As just giving a sysadmin role is too large of a security risk, any idea what other GRANTS are required?
2 Answers 2
First you have to
Create Login with create database permission. Note that the login cannot drop any databases.
USE [master] GO CREATE LOGIN [Kin] WITH PASSWORD=N'somePassw0rd', DEFAULT_DATABASE=[master], DEFAULT_LANGUAGE=[us_english], CHECK_EXPIRATION=OFF, CHECK_POLICY=OFF GO use [master] GO -- Grant create any database, but not drop or alter any database GRANT CREATE ANY DATABASE TO [Kin] GO
Map the login to the database that you want to have permission to alter or drop.
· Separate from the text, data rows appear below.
(* ===== verification/UvLoop.v ===== *)
(** libuv, the event loop: the loop and its handles, the macros of
    [uv-common.h], the closing of handles and the turns of the loop of
    [unix/core.c].  Handles are named by their address; the address of a handle
    and those of the nodes embedded in it stand for each other
    ([container_of], [QUEUE_DATA]). *)
From S2P Require Import Prelude.
From S2P Require Import UvHeap.
From S2P Require Import UvQueue.

(** The three kinds of watchers that [UV_LOOP_WATCHER_DEFINE] makes. *)
Inductive watcher : Set := prepare | check | idle.

#[export] Instance watcher_eq_dec : EqDecision watcher.
Proof. solve_decision. Defined.

#[export] Instance watcher_countable : Countable watcher.
Proof.
  refine (inj_countable'
    (fun w => match w with prepare => 0 | check => 1 | idle => 2 end)
    (fun n => match n with 0 => prepare | 1 => check | _ => idle end) _).
  by intros [].
Defined.

(** The addresses of the [QUEUE] nodes: the heads in the loop and on the stack
    ([QUEUE queue]), and the nodes in the handles. *)
Inductive qptr : Set :=
| handle_queue                     (* loop->handle_queue *)
| walk_queue                       (* the local of uv_walk *)
| watcher_handles (w : watcher)    (* loop->prepare_handles, ... *)
| run_queue (w : watcher)          (* the local of uv__run_prepare, ... *)
| handle_node (p : Z)              (* handle->handle_queue *)
| watcher_node (p : Z).            (* handle->queue *)

#[export] Instance qptr_eq_dec : EqDecision qptr.
Proof. solve_decision. Defined.

#[export] Instance qptr_countable : Countable qptr.
Proof.
  refine (inj_countable'
    (fun q => match q with
      | handle_queue => inl (inl ()) | walk_queue => inl (inr ())
      | watcher_handles w => inr (inl (inl w)) | run_queue w => inr (inl (inr w))
      | handle_node p => inr (inr (inl p)) | watcher_node p => inr (inr (inr p))
      end)
    (fun s => match s with
      | inl (inl _) => handle_queue | inl (inr _) => walk_queue
      | inr (inl (inl w)) => watcher_handles w | inr (inl (inr w)) => run_queue w
      | inr (inr (inl p)) => handle_node p | inr (inr (inr p)) => watcher_node p
      end) _).
  by intros [].
Defined.

(** [uv_handle_type], the types of the handles modelled. *)
Inductive uv_handle_type : Set :=
| UV_TIMER
| UV_WATCHER (w : watcher).   (* UV_PREPARE, UV_CHECK, UV_IDLE *)

#[export] Instance uv_handle_type_eq_dec : EqDecision uv_handle_type.
Proof. solve_decision. Defined.

(** [uv_handle_t] with the fields of [uv_timer_t] ([timer_cb], [timeout],
    [repeat], [start_id]) and of the watchers ([prepare_cb], ...: [cb]).  A
    function pointer is a [Z], [NULL] is 0. *)
Record uv_handle : Type := mk_handle {
  type : uv_handle_type;
  flags : Z;
  next_closing : Z;
  close_cb : Z;
  cb : Z;
  timeout : Z;
  repeat : Z;
  start_id : Z
}.

Record uv_loop : Type := mk_loop {
  time : Z;
  timer_counter : Z;
  active_handles : Z;
  active_reqs : Z;
  stop_flag : Z;
  closing_handles : Z;
  timer_heap : heap;
  queues : gmap qptr (qnode qptr);
  handles : gmap Z uv_handle
}.

Definition L : Type -> Type := M uv_loop.

Definition set_flags (v : Z) (h : uv_handle) : uv_handle :=
  mk_handle (type h) v (next_closing h) (close_cb h) (cb h) (timeout h) (repeat h) (start_id h).
Definition set_next_closing (v : Z) (h : uv_handle) : uv_handle :=
  mk_handle (type h) (flags h) v (close_cb h) (cb h) (timeout h) (repeat h) (start_id h).
Definition set_close_cb (v : Z) (h : uv_handle) : uv_handle :=
  mk_handle (type h) (flags h) (next_closing h) v (cb h) (timeout h) (repeat h) (start_id h).
Definition set_cb (v : Z) (h : uv_handle) : uv_handle :=
  mk_handle (type h) (flags h) (next_closing h) (close_cb h) v (timeout h) (repeat h) (start_id h).
Definition set_timeout (v : Z) (h : uv_handle) : uv_handle :=
  mk_handle (type h) (flags h) (next_closing h) (close_cb h) (cb h) v (repeat h) (start_id h).
Definition set_repeat (v : Z) (h : uv_handle) : uv_handle :=
  mk_handle (type h) (flags h) (next_closing h) (close_cb h) (cb h) (timeout h) v (start_id h).
Definition set_start_id (v : Z) (h : uv_handle) : uv_handle :=
  mk_handle (type h) (flags h) (next_closing h) (close_cb h) (cb h) (timeout h) (repeat h) v.
Definition set_type (v : uv_handle_type) (h : uv_handle) : uv_handle :=
  mk_handle v (flags h) (next_closing h) (close_cb h) (cb h) (timeout h) (repeat h) (start_id h).

Definition with_time (v : Z) (l : uv_loop) : uv_loop :=
  mk_loop v (timer_counter l) (active_handles l) (active_reqs l) (stop_flag l) (closing_handles l)
    (timer_heap l) (queues l) (handles l).
Definition with_counter (v : Z) (l : uv_loop) : uv_loop :=
  mk_loop (time l) v (active_handles l) (active_reqs l) (stop_flag l) (closing_handles l)
    (timer_heap l) (queues l) (handles l).
Definition with_active (v : Z) (l : uv_loop) : uv_loop :=
  mk_loop (time l) (timer_counter l) v (active_reqs l) (stop_flag l) (closing_handles l)
    (timer_heap l) (queues l) (handles l).
Definition with_stop (v : Z) (l : uv_loop) : uv_loop :=
  mk_loop (time l) (timer_counter l) (active_handles l) (active_reqs l) v (closing_handles l)
    (timer_heap l) (queues l) (handles l).
Definition with_closing (v : Z) (l : uv_loop) : uv_loop :=
  mk_loop (time l) (timer_counter l) (active_handles l) (active_reqs l) (stop_flag l) v
    (timer_heap l) (queues l) (handles l).
Definition with_heap (v : heap) (l : uv_loop) : uv_loop :=
  mk_loop (time l) (timer_counter l) (active_handles l) (active_reqs l) (stop_flag l)
    (closing_handles l) v (queues l) (handles l).
Definition with_queues (v : gmap qptr (qnode qptr)) (l : uv_loop) : uv_loop :=
  mk_loop (time l) (timer_counter l) (active_handles l) (active_reqs l) (stop_flag l)
    (closing_handles l) (timer_heap l) v (handles l).
Definition with_handles (v : gmap Z uv_handle) (l : uv_loop) : uv_loop :=
  mk_loop (time l) (timer_counter l) (active_handles l) (active_reqs l) (stop_flag l)
    (closing_handles l) (timer_heap l) (queues l) v.

(** [*handle], and assignments through it. *)
Definition get_handle (p : Z) : L uv_handle := fun l => of_option UbMem (handles l !! p) l.
Definition upd_handle (p : Z) (f : uv_handle -> uv_handle) : L unit :=
  let* _ := get_handle p in modify (fun l => with_handles (alter f p (handles l)) l).

(** A call of [heap-inl.h] on [loop->timer_heap]; a macro of [queue.h]. *)
Definition in_part {S T A} (get : S -> T) (put : T -> S -> S) (m : M T A) : M S A := fun s =>
  match m (get s) with
  | Done a t => Done a (put t s)
  | Fail t => Fail (put t s)
  | Undef u => Undef u
  | OutOfFuel => OutOfFuel
  end.
Definition on_heap {A} (m : Hp A) : L A := in_part timer_heap with_heap m.
Definition on_queues {A} (m : Qm A) : L A := in_part queues with_queues m.

(** [abort()]: the program ends, in the state that [Fail] keeps. *)
Definition aborted {S A} : M S A := failed.

(** ** The macros of [uv-common.h] *)
Definition UV_HANDLE_CLOSING : Z := 0x1.
Definition UV_HANDLE_CLOSED : Z := 0x2.
Definition UV_HANDLE_ACTIVE : Z := 0x4.
Definition UV_HANDLE_REF : Z := 0x8.
Definition UV_HANDLE_INTERNAL : Z := 0x10.

Definition UV_EINVAL : Z := -22.
Definition UV_EBUSY : Z := -16.

Definition has_flag (h : uv_handle) (f : Z) : bool := negb (Z.land (flags h) f =? 0).

Definition uv__is_active (h : uv_handle) : bool := has_flag h UV_HANDLE_ACTIVE.
Definition uv__is_closing (h : uv_handle) : bool :=
  has_flag h (Z.lor UV_HANDLE_CLOSING UV_HANDLE_CLOSED).
Definition uv__has_ref (h : uv_handle) : bool := has_flag h UV_HANDLE_REF.

Definition uv__has_active_handles (l : uv_loop) : bool := 0 <? active_handles l.
Definition uv__has_active_reqs (l : uv_loop) : bool := 0 <? active_reqs l.

Definition uv__active_handle_add : L unit :=
  modify (fun l => with_active (u32 (active_handles l + 1)) l).
Definition uv__active_handle_rm : L unit :=
  modify (fun l => with_active (u32 (active_handles l - 1)) l).

(** [flags |= f] and [flags &= ~f] on an [unsigned int]. *)
Definition or_flag (f : Z) (h : uv_handle) : uv_handle := set_flags (Z.lor (flags h) f) h.
Definition clear_flag (f : Z) (h : uv_handle) : uv_handle :=
  set_flags (Z.land (flags h) (u32 (Z.lnot f))) h.

Definition uv__handle_start (p : Z) : L unit :=
  let* h := get_handle p in
  if has_flag h UV_HANDLE_ACTIVE then ret tt
  else
    upd_handle p (or_flag UV_HANDLE_ACTIVE);;;
    if has_flag h UV_HANDLE_REF then uv__active_handle_add else ret tt.

Definition uv__handle_stop (p : Z) : L unit :=
  let* h := get_handle p in
  if negb (has_flag h UV_HANDLE_ACTIVE) then ret tt
  else
    upd_handle p (clear_flag UV_HANDLE_ACTIVE);;;
    if has_flag h UV_HANDLE_REF then uv__active_handle_rm else ret tt.

Definition uv__handle_ref (p : Z) : L unit :=
  let* h := get_handle p in
  if has_flag h UV_HANDLE_REF then ret tt
  else
    upd_handle p (or_flag UV_HANDLE_REF);;;
    if has_flag h UV_HANDLE_CLOSING then ret tt
    else if has_flag h UV_HANDLE_ACTIVE then uv__active_handle_add else ret tt.

Definition uv__handle_unref (p : Z) : L unit :=
  let* h := get_handle p in
  if negb (has_flag h UV_HANDLE_REF) then ret tt
  else
    upd_handle p (clear_flag UV_HANDLE_REF);;;
    if has_flag h UV_HANDLE_CLOSING then ret tt
    else if has_flag h UV_HANDLE_ACTIVE then uv__active_handle_rm else ret tt.

Definition uv__handle_init (p : Z) (ty : uv_handle_type) : L unit :=
  upd_handle p (set_type ty);;;
  upd_handle p (set_flags UV_HANDLE_REF);;;
  on_queues (QUEUE_INSERT_TAIL handle_queue (handle_node p));;;
  upd_handle p (set_next_closing 0).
-- for drop database, you just need db_owner USE [test_drop] GO CREATE USER [Kin] FOR LOGIN [Kin] GO
Add the user to the
db_owner
role.EXEC sp_addrolemember 'db_owner', 'Kin'
Now test it for create / alter and drop :
EXECUTE AS LOGIN = 'Kin'
create database test_drop
EXECUTE AS LOGIN = 'Kin'
use test_drop
create table test (fname char(1))
EXECUTE AS LOGIN = 'Kin'
select * from test
EXECUTE AS LOGIN = 'Kin'
alter database test_drop
set offline
EXECUTE AS LOGIN = 'Kin'
alter database test_drop
set online
EXECUTE AS LOGIN = 'Kin'
drop database [test_drop]
Try to drop some other db :
EXECUTE AS LOGIN = 'Kin'
alter database [test_kin]
set online
Below is the error :
Msg 5011, Level 14, State 9, Line 2 User does not have permission to alter database 'test_kin', the database does not exist, or the database is not in a state that allows access checks. Msg 5069, Level 16, State 1, Line 2 ALTER DATABASE statement failed.
Per the documentation for DROP DATABASE
:
"Requires the CONTROL permission on the database, or ALTER ANY DATABASE permission, or membership in the db_owner fixed database role."
A possible way to handle this is to add the user to the model database as part of the db_owner
role. Every database created in SQL Server is a copy of that and will retain all users, objects, grants, etc. This means that whenever a new database is created, it will retain your CI user in the db_owner role and have permission to drop/alter that database. The drawback, of course, is that this will carry over to databases not created as part of your CI process as well. You would have to go in and manually remove that if you didn't want this.
Otherwise, your CI login will need high enough permissions to create and drop any database, as the hurdles to restrict this start to become extremely complex.